### Assigned task:
Each line in the entries that has the word "names" has to be copied.

### Material for this task:
Module Clients.
Import GoLib.
Abbreviation error := Proxy.error.

Record http_request := Request {
  verb : string; base : option Config.URL; elems : string; hdrs : list (string * string);
  payload : option OpenAICompat.object;
}.

(** ** ollama/client.go *)

Section ollama.
Context (url : option Config.URL) (Do : http_request -> result error (Z * string)).
(** The names in the answer of /api/ps. *)
Context (decode_ps : string -> result error (list string)).

Definition ps_request : http_request := Request "GET" url "/api/ps" [] None.

Definition LoadedModels : result error (list string) :=
  match Do ps_request with
  | Err e => Err e
  | Ok (status, raw) =>
      if negb (status =? 200) then Err (OpenAICompat.Errorf ("ollama /api/ps: status " +:+ Itoa status))
      else decode_ps raw
  end.

Definition unload_request (model : string) : http_request :=
  Request "POST" url "/api/generate" [("Content-Type", "application/json")]
    (Some {[ "model" := OpenAICompat.str model; "keep_alive" := Json.JNum false 0 [] ]}).

Definition unloadOne (model : string) : option error :=
  match Do (unload_request model) with
  | Err e => Some e
  | Ok (status, _) =>
      if negb (status =? 200) then Some (OpenAICompat.Errorf ("unload " +:+ model +:+ ": status " +:+ Itoa status)) else None
  end.

(** The loop of [Unload], with the requests it makes. *)
Fixpoint unload_names (names : list string) (firstErr : option error) : option error * list http_request :=
  match names with
  | [] => (firstErr, [])
  | n :: names' =>
      let firstErr := match unloadOne n, firstErr with Some e, None => Some e | _, _ => firstErr end in
      let '(r, qs) := unload_names names' firstErr in (r, unload_request n :: qs)
  end.

Definition Unload : option error * list http_request :=
  match LoadedModels with
  | Err e => (Some e, [ps_request])
  | Ok names => let '(r, qs) := unload_names names None in (r, ps_request :: qs)
  end.

(** [ollamaBackend.Reachable] *)
Definition ollama_Reachable : option error :=
  match LoadedModels with Err e => Some e | Ok _ => None end.

End ollama.

Section ollama_generate.
Context (url : option Config.URL) {L : Type} (Do : http_request -> result error (Z * list L * OpenAICompat.ending)).
Context (blank : L -> bool) (decode : L -> result error Ollama.chunk).

Definition generate_request (model prompt : string) (options : OpenAICompat.object) : http_request :=
  Request "POST" url "/api/generate" [("Content-Type", "application/json")]
    (Some (Ollama.generate_body model prompt options)).

(** [ollamaBackend.Generate]: the text alone. *)
Definition ollama_Generate (model prompt : string) (options : OpenAICompat.object) : result error string :=
  match (Ollama.Generate blank decode (Do (generate_request model prompt options))).1 with
  | Ok (text, _) => Ok text
  | Err (_, e) => Err e
  end.

End ollama_generate.

(** ** openaicompat: the requests *)

Section openai.
Context (url : option Config.URL) (apiKey : string).

(** The headers of a request; an empty key sends none. *)
Definition auth_headers : list (string * string) :=
  if negb (String.eqb apiKey "") then [("Authorization", "Bearer " +:+ apiKey)] else [].

Definition post_request (path : string) (body : OpenAICompat.object) : http_request :=
  Request "POST" url path (("Content-Type", "application/json") :: auth_headers) (Some body).

Definition status_error (status : Z) : error := OpenAICompat.Errorf ("openai upstream: status " +:+ Itoa status).

Section stream.
Context (Do : http_request -> result error (Z * list (string * option error) * OpenAICompat.ending)).

(** [openChatStream], as a call for an outbound body. *)
Definition openChatStream (body : OpenAICompat.object)
  : result error (list (string * option error) * OpenAICompat.ending) :=
  match Do (post_request "/v1/chat/completions" body) with
  | Err e => Err e
  | Ok (status, ls, e) => if negb (status =? 200) then Err (status_error status) else Ok (ls, e)
  end.

(** client.go's [Client.Generate]: its body, the caller's options stored one by one
    over the fields it controls; its request; the check of the status; the text, the
    count and the calls of [onTokens]; and the requests it sends. *)
Definition string_map (m : gmap string string) : Json.json :=
  Json.JObj (map (fun kv => (Json.chars kv.1, OpenAICompat.str kv.2)) (map_to_list m)).

Definition generate_fields (model prompt : string) : OpenAICompat.object :=
  {[ "model" := OpenAICompat.str model;
     "messages" := Json.JArr [string_map {[ "role" := "user"; "content" := prompt ]}];
     "stream" := Json.JBool true;
     "stream_options" := Json.JObj [(Json.chars "include_usage", Json.JBool true)] ]}.

Definition set_option (k : string) (v : Json.json) (body : OpenAICompat.object) : OpenAICompat.object :=
  if String.eqb k "model" || String.eqb k "messages" || String.eqb k "stream" || String.eqb k "stream_options"
  then body else <[k := v]> body.

Definition generate_body (model prompt : string) (options : OpenAICompat.object) : OpenAICompat.object :=
  map_fold set_option (generate_fields model prompt) options.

### Problem solution:
(** The names in the answer of /api/ps. *)
Fixpoint unload_names (names : list string) (firstErr : option error) : option error * list http_request :=
  match names with
  | n :: names' =>
      let '(r, qs) := unload_names names' firstErr in (r, unload_request n :: qs)
  | Ok names => let '(r, qs) := unload_names names None in (r, ps_request :: qs)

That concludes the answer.